→ REQUIRED ACTION
Extract the lines from the first line of the records below through the line containing "deposit import dialog;", inclusive, and reproduce them exactly as written.

→ EXERCISE INPUT
(** * CSV bulk import of the hotel dashboard: a shallow embedding

    The development follows the TypeScript sources of the dashboard:

    - [ClientContext]        the provider with [generateOrderId],
                             [generateDepositId], [generateWithdrawalId];
    - [BulkOrderModal]       [handleImport] of the order import dialog;
    - [BulkDepositModal]     [handleImport] of the deposit import dialog;
    - [BulkWithdrawalModal]  [handleImport] of the withdrawal import dialog
                             that calls [addWithdrawal] per row;
    - [BulkWithdrawalBatch]  [handleImport] of the withdrawal import dialog
                             that collects the rows and writes them with
                             Firestore batches of [BATCH_SIZE];
    - [AgentImportModal]     [handleImport] of the agent import dialog;
    - [OrdersTable], [WithdrawalsTable]
                             the filters and the pages of the two tables;
    - [FormatHelpers]        [formatCurrency] and [formatDate];
    - [ClientProvider]       [addOrder], [addDeposit], [addWithdrawal] and
                             [isShopIdUnique] of the provider;
    - [WithdrawalModal]      the dialog of a single withdrawal;
    - [NavBar]               the search box of the navigation bar;
    - [AgentTable]           the export of the table of agents and the
                             editing of its cells.

    JavaScript values are modelled as follows.  A string is a sequence of
    code units below 256 ([string]): text of the first 256 code points
    (Latin-1), on which the built-ins are those of the engine.  The white
    space that [trim] and the number parsers skip is the units 9-13, 32
    and 160 (the no-break space); the units 65-90 ("A".."Z") and 192-222
    except 215 have lower-case forms, 32 units higher.  Text with a code
    unit from 256 on is outside the model.  A character beyond ASCII is
    written by its code unit, as in [String (ascii_of_nat 160) EmptyString]
    for the no-break space: in a string literal it would stand for the
    bytes of its UTF-8 encoding, which is other text.
    A number is [NaN], an infinity, or a finite binary64 value kept as the
    exact rational it denotes (the two zeros are identified: nothing in the
    modelled code tells them apart).  [undefined] and [null] are [None].

    A dialog works with the lists [clients], [orders], [deposits] and
    [withdrawals] that the provider held when the dialog was rendered; the
    identifier generators it calls read these lists, so they are arguments
    of [handleImport] and stay the same for the whole run.  The store is
    seen through the calls made to it.  [addOrder], [addDeposit] and
    [addWithdrawal] are not awaited and catch their own errors; [addAgent],
    of the team context, is taken not to throw; [batch.commit()] may be
    rejected.  [setDoc] and [batch.set] throw on data with a field that
    is [undefined], and a timestamp holds the times of the years 1 to
    9999 only.  In the provider both are written out.  In the batched
    import the undefined field is written out, and the argument [commit]
    answers, pass by pass, for the rest of what the library of the store
    decides: that [Timestamp.fromDate] takes the dates of the batch and
    that [batch.commit()] resolves.  [doc] is taken to accept the
    identifiers that the generators issue.  The progress bar, the pauses
    and the toasts are left out. *)

From Stdlib Require Import String Ascii List ZArith QArith Bool Lia.
From Stdlib Require Import DecimalString DecimalZ DecimalPos.
Import ListNotations.

Local Open Scope string_scope.
Local Open Scope list_scope.

(** ** Built-ins of the language that the sources call *)

Module JS.

(** A table cell or variable that may hold [undefined]. *)
Definition cell := option string.
Lemma search_up (d fuel k : nat) (i : Z) :
  Imod i (mN s) = Z.of_nat k -> (k + d)%nat = b -> (d < fuel)%nat ->
  GetIndex_loop fuel s x i = Ok (Z.of_nat b).
Proof.
  destruct count_knots as (En & HN & _).
  revert fuel k i. induction d as [|d IH]; intros fuel k i E Hk Hf;
    (destruct fuel as [|fuel]; [lia|]).
  - apply search_found. rewrite E. f_equal. lia.
  - destruct (proj1 (bracket_N _ _) Hb) as (H1 & H2 & H3).
    cbn [GetIndex_loop]. rewrite E.
    rewrite (GetX_at _ k) by (try apply Imod_of_index; lia).
    rewrite (GetX_at _ (k + 1)) by (try apply Imod_succ; lia).
    cbn [bind].
    assert (Hbx : (X b <= x)%Qc) by (destruct H2 as [H2 | H2]; [lia | exact H2]).
    assert (Hc : dbl_leb (X k) x = true).
    { apply dbl_leb_le. apply Qcle_trans with (X b); [|exact Hbx]. apply ascend_le; lia. }
    assert (Hn : dbl_ltb x (X (k + 1)) = false).
    { destruct (dbl_ltb x (X (k + 1))) eqn:E1; [|reflexivity]. exfalso.
      apply dbl_ltb_lt in E1. apply (Qclt_not_le _ _ E1).
      apply Qcle_trans with (X b); [|exact Hbx]. apply ascend_le; lia. }
    rewrite Hc, Hn.
    replace (Z.of_nat k =? mN s - 2)%Z with false by (symmetry; apply Z.eqb_neq; lia).
    cbn [andb]. apply (IH fuel (S k)); [|lia|lia].
    replace (Z.of_nat k + 1)%Z with (Z.of_nat (S k)) by lia. apply Imod_of_index. lia.
Qed.

Lemma search_down (d fuel k : nat) (i : Z) :
  Imod i (mN s) = Z.of_nat k -> k = (b + d)%nat -> (k < N)%nat ->
  ~ ((k + 1)%nat = N /\ (X k <= x)%Qc) -> (d < fuel)%nat ->
  GetIndex_loop fuel s x i = Ok (Z.of_nat b).
Proof.
  destruct count_knots as (En & HN & _).
  revert fuel k i. induction d as [|d IH]; intros fuel k i E Hk HkN Hlast Hf;
    (destruct fuel as [|fuel]; [lia|]).
  - apply search_found. rewrite E. f_equal. lia.
  - destruct (proj1 (bracket_N _ _) Hb) as (H1 & H2 & H3).
    cbn [GetIndex_loop]. rewrite E.
    rewrite (GetX_at _ k) by (try apply Imod_of_index; lia).
    assert (Hnext : exists v, GetX s (Z.of_nat k + 1) = Ok v).
    { destruct (Imod_index (Z.of_nat k + 1)) as (k' & Hk' & Ek' & _).
      exists (X k'). now apply GetX_at. }
    destruct Hnext as [v ->]. cbn [bind].
    assert (Hc : dbl_leb (X k) x = false).
    { apply dbl_leb_gt. destruct H3 as [H3 | H3].
      - assert (Ek : (k + 1)%nat = N) by lia.
        destruct (Qclt_le_dec x (X k)) as [L | L]; [exact L|]. exfalso. now apply Hlast.
      - apply Qclt_le_trans with (X (b + 1)); [exact H3|]. apply ascend_le; lia. }
    rewrite Hc.
    replace (Z.of_nat k =? 0)%Z with false by (symmetry; apply Z.eqb_neq; lia).
    cbn [andb]. apply (IH fuel (k - 1)%nat); try lia.
    replace (Z.of_nat k - 1)%Z with (Z.of_nat (k - 1)) by lia. apply Imod_of_index. lia.
Qed.

Lemma search_wrap (fuel : nat) (i : Z) :
  Imod i (mN s) = Z.of_nat (N - 1) -> (X (N - 1) <= x)%Qc -> (N <= fuel)%nat ->
  GetIndex_loop fuel s x i = Ok (Z.of_nat b).
Proof.
  intros E Hx Hf. destruct count_knots as (En & HN & _).
  destruct fuel as [|fuel]; [lia|].
  assert (El : mLoop s = false).
  { destruct (mLoop s); [|reflexivity]. exfalso. destruct (Hloop eq_refl) as [_ Hl].
    now apply (Qclt_not_le _ _ Hl). }
  assert (Eb : (b + 2)%nat = N).
  { destruct (proj1 (bracket_N _ _) Hb) as (H1 & _ & [H3 | H3]); [exact H3|]. exfalso.
    apply (Qclt_not_le _ _ H3). apply Qcle_trans with (X (N - 1)); [|exact Hx].
    apply ascend_le; lia. }
  cbn [GetIndex_loop]. rewrite E.
  rewrite (GetX_at _ (N - 1)) by (try apply Imod_of_index; lia).
  rewrite (GetX_at _ 0) by (try apply Imod_last; lia).
  cbn [bind]. rewrite (proj2 (dbl_leb_le _ _) Hx).
  assert (Hn : dbl_ltb x (X 0) = false).
  { destruct (dbl_ltb x (X 0)) eqn:E1; [|reflexivity]. exfalso.
    apply dbl_ltb_lt in E1. apply (Qclt_not_le _ _ E1).
    apply Qcle_trans with (X (N - 1)); [|exact Hx]. apply ascend_le; lia. }
  rewrite Hn.
  replace (Z.of_nat (N - 1) =? mN s - 2)%Z with false by (symmetry; apply Z.eqb_neq; lia).
  cbn [andb]. apply (search_up b fuel 0%nat); [apply Imod_last | lia | lia].
Qed.

Lemma search_any (i : Z) : GetIndex_loop (S N) s x i = Ok (Z.of_nat b).
Proof.
  destruct count_knots as (En & HN & _). destruct (proj1 (bracket_N _ _) Hb) as (H1 & _).
  destruct (Imod_index i) as (k & Hk & Ek & _).
  destruct (Nat.le_gt_cases k b) as [L | G].
  - apply (search_up (b - k) (S N) k i Ek); lia.
  - destruct (Nat.eq_dec (k + 1) N) as [Ekn | Nkn].
    + destruct (Qclt_le_dec x (X k)) as [Lx | Lx].
      * apply (search_down (k - b) (S N) k i Ek); [lia | lia | | lia].
        intros [_ Hx]. now apply (Qclt_not_le _ _ Lx).
      * replace k with (N - 1)%nat in * by lia.
        apply search_wrap; [exact Ek | exact Lx | lia].
    + apply (search_down (k - b) (S N) k i Ek); [lia | lia | | lia]. intros [Hx _]. lia.
Qed.
Definition complete_ptr (rule : rule_ptr) : bool :=
  match rule with Some x => complete x | None => false end.

(** [guarded r]: a null pointer in the tree [r] sits directly under a
    [Repeat], a [Repeat1] or an [ErrorRecovery]; the members of a sequence or
    choice and the child of a token or precedence are never null. *)
Fixpoint guarded (r : Rule) : bool :=
  let present c := match c with Some x => guarded x | None => false end in
  let optional c := match c with Some x => guarded x | None => true end in
  match r with
  | Blank | StringLiteral _ | Pattern _ | Symbol _ => true
  | Sequence members | Choice members => forallb present members
  | Repeat c | Repeat1 c | ErrorRecovery c => optional c
  | Token c => present c
  | Precedence _ c | PrecedenceLeft _ c | PrecedenceRight _ c => present c
  end.

Definition guarded_member (rule : rule_ptr) : bool :=
  match rule with Some x => guarded x | None => false end.

(** What holds of the pointer and the exception a build leaves: the
    exception is one of the builder's three or V8's own; a null pointer
    comes with one of the builder's three; the node is guarded; without an
    exception the tree is complete. *)
Definition shaped (rule : rule_ptr) (e : option JsException) : Prop :=
  (forall x, e = Some x -> builder_error x \/ x = no_primitive_value) /\
  (rule = None -> exists x, e = Some x /\ builder_error x) /\
  (forall r, rule = Some r -> guarded r = true) /\
  (e = None -> complete_ptr rule = true).

(** The same of the list a members loop collects. *)
Definition shaped_members (collected : list rule_ptr)
    (members : option (list rule_ptr)) (e : option JsException) : Prop :=
  (forall x, e = Some x -> builder_error x \/ x = no_primitive_value) /\
  (members = None -> exists x, e = Some x /\ builder_error x) /\
  (forall ms, members = Some ms -> forallb guarded_member ms = true) /\
  (e = None -> exists ms, members = Some ms /\
                (forallb complete_ptr collected = true -> forallb complete_ptr ms = true)).

(** The exceptions of the assembler: those of the builder and its own two. *)
Definition assembler_error (x : JsException) : Prop :=
  builder_error x \/
  x = NanTypeError "Expected rules to be an object" \/
  x = NanTypeError "Expected ubiquitous_tokens to be an array".

Definition complete_rules (rules : list (string * rule_ptr)) : bool :=
  forallb (fun entry => complete_ptr (snd entry)) rules.

(** [complete_grammar g]: no rule and no ubiquitous token of [g] holds a
    null pointer anywhere. *)
Definition complete_grammar (grammar : Grammar) : bool :=
  complete_rules (rules grammar) && forallb complete_ptr (ubiquitous_tokens grammar).

(** What holds of the assembler's result and the exception it leaves. *)
Definition assembled (result : Grammar * bool) (e : option JsException) : Prop :=
  (forall x, e = Some x -> assembler_error x \/ x = no_primitive_value) /\
  (snd result = false ->
   fst result = Grammar_of [] /\ exists x, e = Some x /\ assembler_error x) /\
  (e = None -> snd result = true /\ complete_grammar (fst result) = true).

(** The characters of a string. *)
Fixpoint chars (s : string) : list ascii :=
  match s with
  | EmptyString => []
  | String c rest => c :: chars rest
  end.

(** ** Sample inputs *)

(** Stand-ins for the library functions: conversions that print every large
    number alike, find no numeral in a string and saturate, a compiler that
    accepts every grammar and one that rejects every grammar. *)
Definition sample_V8 : Conversions :=
  {| NumberToString := fun _ => "1e+21";
     StringToInteger := fun _ => 0%Z;
     NumberToInt64 := fun _ => (2 ^ 63 - 1)%Z;
     Int64ToLevel := fun _ => (-1)%Z |}.

Definition accepting_compiler : Grammar -> string -> string * option GrammarError :=
  fun _ _ => ("/* parser */", None).

Definition rejecting_compiler : Grammar -> string -> string * option GrammarError :=
  fun _ _ => ("", Some {| message := "Undefined rule 'expr'" |}).

Definition js_blank : JsValue := JsObject [("type", JsString "BLANK")].

Definition js_string (value : string) : JsValue :=
  JsObject [("type", JsString "STRING"); ("value", JsString value)].

Definition js_symbol (name : string) : JsValue :=
  JsObject [("type", JsString "SYMBOL"); ("name", JsString name)].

→ RESULT OF THE EXERCISE
(** * CSV bulk import of the hotel dashboard: a shallow embedding

    The development follows the TypeScript sources of the dashboard:

    - [ClientContext]        the provider with [generateOrderId],
                             [generateDepositId], [generateWithdrawalId];
    - [BulkOrderModal]       [handleImport] of the order import dialog;
    - [BulkDepositModal]     [handleImport] of the deposit import dialog;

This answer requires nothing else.